• _Dataset content_
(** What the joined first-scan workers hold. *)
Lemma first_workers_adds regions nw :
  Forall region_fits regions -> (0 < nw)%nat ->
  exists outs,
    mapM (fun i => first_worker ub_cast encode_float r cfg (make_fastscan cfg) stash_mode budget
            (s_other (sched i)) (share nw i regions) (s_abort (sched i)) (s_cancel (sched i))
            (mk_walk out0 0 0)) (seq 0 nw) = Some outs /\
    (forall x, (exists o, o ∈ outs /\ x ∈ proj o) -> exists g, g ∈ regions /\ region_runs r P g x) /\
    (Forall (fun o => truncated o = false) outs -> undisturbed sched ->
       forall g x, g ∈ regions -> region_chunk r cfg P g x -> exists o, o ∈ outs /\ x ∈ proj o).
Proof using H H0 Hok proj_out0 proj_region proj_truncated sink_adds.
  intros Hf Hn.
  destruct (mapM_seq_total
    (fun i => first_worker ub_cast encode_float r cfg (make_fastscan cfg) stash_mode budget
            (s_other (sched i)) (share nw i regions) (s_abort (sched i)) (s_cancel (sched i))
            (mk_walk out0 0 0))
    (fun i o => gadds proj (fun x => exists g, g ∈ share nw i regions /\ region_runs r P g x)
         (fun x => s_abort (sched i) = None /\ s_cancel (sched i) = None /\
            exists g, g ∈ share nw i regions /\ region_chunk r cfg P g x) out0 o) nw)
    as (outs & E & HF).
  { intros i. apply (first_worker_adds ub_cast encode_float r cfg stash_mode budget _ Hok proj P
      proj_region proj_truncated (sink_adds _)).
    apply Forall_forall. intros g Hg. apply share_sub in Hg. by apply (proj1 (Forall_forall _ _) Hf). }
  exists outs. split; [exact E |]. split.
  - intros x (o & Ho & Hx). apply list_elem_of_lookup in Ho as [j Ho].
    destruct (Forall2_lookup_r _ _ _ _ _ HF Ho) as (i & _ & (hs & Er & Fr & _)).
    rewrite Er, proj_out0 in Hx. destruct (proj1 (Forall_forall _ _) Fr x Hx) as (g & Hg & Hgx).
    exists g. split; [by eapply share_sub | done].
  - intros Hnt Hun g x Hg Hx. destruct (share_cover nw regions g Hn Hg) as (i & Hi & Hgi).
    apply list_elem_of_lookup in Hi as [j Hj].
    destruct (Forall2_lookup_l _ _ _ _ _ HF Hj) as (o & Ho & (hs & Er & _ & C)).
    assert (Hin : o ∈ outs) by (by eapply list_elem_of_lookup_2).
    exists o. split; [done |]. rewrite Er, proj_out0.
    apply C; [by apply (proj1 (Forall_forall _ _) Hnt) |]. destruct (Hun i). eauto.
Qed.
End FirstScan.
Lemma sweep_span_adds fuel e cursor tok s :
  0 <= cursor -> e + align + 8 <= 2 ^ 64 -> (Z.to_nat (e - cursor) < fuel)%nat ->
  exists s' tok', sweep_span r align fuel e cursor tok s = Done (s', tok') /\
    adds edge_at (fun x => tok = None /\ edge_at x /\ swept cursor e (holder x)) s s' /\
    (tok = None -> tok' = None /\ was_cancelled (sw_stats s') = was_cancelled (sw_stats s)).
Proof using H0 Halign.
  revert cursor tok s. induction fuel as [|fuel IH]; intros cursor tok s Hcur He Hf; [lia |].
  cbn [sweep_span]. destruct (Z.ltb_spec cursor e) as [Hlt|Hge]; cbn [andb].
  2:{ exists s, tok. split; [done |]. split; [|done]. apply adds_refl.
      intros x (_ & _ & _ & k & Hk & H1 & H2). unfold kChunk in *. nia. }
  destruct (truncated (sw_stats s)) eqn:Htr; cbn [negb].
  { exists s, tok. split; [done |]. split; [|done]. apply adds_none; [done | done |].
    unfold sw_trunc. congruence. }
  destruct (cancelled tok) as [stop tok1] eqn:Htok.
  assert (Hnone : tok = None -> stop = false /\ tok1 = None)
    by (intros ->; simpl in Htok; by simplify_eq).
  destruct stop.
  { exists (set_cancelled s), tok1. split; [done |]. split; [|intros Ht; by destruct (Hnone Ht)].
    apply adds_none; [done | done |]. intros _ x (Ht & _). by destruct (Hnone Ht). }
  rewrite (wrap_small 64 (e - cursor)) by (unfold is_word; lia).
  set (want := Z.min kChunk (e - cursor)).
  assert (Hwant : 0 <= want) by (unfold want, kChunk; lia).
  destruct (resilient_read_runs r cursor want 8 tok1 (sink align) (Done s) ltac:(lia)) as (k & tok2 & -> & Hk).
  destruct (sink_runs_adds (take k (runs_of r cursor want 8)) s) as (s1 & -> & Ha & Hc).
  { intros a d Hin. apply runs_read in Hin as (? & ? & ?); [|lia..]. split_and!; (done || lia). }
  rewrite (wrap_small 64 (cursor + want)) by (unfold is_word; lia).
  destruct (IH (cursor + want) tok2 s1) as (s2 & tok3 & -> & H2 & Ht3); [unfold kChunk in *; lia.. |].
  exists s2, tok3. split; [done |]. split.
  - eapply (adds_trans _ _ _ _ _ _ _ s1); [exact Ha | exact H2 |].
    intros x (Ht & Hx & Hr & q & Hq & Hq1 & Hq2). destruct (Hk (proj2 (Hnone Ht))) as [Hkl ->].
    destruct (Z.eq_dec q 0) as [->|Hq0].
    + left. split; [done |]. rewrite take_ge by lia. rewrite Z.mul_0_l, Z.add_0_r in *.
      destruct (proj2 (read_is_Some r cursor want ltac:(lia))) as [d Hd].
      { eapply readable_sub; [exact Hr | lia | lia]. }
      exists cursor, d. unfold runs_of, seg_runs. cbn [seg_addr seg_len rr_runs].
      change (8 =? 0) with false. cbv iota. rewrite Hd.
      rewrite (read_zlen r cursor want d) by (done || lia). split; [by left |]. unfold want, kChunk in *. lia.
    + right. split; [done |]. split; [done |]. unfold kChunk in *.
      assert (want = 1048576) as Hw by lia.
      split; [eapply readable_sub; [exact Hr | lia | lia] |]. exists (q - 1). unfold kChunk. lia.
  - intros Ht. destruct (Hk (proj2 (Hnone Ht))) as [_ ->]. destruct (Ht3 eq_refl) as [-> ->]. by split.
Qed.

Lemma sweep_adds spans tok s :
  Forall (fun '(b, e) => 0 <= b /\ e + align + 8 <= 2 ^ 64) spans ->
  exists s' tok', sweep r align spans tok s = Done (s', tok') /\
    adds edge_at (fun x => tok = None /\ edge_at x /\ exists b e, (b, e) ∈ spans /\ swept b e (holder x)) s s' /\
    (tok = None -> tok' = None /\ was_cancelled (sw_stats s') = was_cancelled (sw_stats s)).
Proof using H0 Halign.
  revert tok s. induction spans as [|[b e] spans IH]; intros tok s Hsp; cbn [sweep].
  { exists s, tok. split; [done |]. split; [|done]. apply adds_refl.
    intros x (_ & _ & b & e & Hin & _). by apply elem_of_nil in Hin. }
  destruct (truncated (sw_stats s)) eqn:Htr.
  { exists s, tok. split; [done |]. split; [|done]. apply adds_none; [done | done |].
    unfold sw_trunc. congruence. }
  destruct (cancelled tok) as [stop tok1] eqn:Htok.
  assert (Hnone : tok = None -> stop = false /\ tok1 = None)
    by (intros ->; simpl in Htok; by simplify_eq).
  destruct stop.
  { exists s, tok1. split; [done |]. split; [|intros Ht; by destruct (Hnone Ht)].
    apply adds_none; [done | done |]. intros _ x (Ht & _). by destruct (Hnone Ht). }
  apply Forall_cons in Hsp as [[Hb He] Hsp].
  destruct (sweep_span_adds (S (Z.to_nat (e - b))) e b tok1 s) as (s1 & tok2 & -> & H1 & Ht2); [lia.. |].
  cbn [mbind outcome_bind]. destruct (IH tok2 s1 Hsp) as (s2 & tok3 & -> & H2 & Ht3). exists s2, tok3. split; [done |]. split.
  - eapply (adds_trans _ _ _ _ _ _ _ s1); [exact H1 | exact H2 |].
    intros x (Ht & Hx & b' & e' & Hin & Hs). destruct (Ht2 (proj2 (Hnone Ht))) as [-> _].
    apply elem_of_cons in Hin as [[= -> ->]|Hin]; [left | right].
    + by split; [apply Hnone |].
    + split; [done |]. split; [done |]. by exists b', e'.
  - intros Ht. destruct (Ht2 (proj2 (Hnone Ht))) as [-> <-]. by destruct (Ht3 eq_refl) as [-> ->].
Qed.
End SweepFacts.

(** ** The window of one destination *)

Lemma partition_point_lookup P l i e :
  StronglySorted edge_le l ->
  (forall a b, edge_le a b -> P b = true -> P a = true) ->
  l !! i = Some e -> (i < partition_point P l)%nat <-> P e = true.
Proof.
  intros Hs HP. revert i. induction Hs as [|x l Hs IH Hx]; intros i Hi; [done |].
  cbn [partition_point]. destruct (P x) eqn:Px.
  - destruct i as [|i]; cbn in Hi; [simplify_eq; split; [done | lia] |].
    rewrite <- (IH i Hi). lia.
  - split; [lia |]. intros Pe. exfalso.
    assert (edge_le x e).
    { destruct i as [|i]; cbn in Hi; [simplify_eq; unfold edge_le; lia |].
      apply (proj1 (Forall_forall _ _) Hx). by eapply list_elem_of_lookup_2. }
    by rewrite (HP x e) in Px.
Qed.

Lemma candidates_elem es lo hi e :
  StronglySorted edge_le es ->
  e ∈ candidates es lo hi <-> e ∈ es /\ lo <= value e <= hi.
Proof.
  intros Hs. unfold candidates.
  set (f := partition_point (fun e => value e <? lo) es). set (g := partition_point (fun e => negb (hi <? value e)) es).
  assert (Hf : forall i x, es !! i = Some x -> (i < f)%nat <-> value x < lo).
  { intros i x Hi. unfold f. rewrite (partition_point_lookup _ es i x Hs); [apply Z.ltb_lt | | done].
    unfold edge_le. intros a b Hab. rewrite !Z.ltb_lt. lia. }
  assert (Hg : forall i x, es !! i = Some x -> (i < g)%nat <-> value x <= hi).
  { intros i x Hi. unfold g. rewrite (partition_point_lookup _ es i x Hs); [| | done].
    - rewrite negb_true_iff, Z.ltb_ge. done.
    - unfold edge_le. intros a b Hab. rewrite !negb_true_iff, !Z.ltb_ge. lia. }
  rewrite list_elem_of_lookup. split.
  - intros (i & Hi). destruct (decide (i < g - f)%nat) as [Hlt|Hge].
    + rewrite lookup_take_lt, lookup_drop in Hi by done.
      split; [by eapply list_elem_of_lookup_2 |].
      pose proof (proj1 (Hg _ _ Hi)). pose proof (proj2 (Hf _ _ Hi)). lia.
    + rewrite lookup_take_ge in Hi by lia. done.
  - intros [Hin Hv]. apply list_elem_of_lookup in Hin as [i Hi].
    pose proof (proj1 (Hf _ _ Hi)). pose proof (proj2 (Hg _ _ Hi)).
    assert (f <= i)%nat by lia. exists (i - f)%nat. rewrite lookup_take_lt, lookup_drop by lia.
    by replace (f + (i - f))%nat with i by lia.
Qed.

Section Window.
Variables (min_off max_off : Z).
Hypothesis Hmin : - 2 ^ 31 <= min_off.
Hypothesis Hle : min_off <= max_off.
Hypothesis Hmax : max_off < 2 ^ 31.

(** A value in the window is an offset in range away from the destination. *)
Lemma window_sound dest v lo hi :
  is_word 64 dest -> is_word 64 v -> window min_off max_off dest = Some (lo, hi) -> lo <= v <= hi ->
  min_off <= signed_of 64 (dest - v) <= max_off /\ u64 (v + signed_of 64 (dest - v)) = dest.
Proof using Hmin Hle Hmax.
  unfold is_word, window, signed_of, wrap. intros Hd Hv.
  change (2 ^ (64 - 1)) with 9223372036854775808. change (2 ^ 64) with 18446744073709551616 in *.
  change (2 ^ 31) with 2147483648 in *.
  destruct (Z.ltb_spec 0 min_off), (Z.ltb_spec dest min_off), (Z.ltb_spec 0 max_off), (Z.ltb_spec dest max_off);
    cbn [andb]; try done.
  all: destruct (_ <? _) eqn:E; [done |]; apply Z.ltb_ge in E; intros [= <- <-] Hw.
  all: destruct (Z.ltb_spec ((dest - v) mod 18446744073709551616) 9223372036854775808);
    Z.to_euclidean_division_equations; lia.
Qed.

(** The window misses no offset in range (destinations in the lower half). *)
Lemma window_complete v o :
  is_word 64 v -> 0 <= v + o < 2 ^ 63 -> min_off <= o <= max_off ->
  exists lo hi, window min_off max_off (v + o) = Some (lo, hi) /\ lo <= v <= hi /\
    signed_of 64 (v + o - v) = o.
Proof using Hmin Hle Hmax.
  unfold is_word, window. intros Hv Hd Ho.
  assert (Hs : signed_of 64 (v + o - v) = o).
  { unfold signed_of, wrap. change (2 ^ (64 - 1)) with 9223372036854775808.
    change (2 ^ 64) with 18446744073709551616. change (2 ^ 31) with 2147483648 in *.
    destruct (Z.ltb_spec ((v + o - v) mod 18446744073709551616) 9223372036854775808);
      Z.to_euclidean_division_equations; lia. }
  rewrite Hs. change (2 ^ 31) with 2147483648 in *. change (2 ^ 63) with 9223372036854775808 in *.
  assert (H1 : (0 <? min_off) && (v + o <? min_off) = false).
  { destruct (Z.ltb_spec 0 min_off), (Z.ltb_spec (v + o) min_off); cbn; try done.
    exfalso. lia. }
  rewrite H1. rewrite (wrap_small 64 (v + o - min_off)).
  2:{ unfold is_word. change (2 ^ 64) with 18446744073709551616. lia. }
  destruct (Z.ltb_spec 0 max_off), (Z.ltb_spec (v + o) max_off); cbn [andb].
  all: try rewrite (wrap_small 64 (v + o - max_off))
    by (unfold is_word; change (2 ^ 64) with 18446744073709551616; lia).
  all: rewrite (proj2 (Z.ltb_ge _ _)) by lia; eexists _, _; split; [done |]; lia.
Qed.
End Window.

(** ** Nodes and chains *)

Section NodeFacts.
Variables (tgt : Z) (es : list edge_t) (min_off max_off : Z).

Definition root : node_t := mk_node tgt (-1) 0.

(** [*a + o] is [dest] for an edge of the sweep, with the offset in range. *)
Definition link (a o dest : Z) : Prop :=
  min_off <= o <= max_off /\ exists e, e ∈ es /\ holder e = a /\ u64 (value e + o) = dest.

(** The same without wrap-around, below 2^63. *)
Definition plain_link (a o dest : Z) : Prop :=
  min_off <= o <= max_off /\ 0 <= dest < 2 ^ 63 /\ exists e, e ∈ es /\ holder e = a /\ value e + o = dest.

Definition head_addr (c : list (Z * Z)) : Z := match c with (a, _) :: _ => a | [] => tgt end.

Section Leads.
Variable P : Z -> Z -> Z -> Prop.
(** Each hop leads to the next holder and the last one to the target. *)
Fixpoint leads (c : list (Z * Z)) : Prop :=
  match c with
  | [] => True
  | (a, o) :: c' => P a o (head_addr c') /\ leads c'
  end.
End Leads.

• _Problem details_
Everything from the line with "rewrite (wrap_small 64 (cursor" through the line with "Ha | exact H2 |]." should be written out exactly as it appears above, end lines included, and nothing outside that range.

• _Reply_
  rewrite (wrap_small 64 (cursor + want)) by (unfold is_word; lia).
  destruct (IH (cursor + want) tok2 s1) as (s2 & tok3 & -> & H2 & Ht3); [unfold kChunk in *; lia.. |].
  exists s2, tok3. split; [done |]. split.
  - eapply (adds_trans _ _ _ _ _ _ _ s1); [exact Ha | exact H2 |].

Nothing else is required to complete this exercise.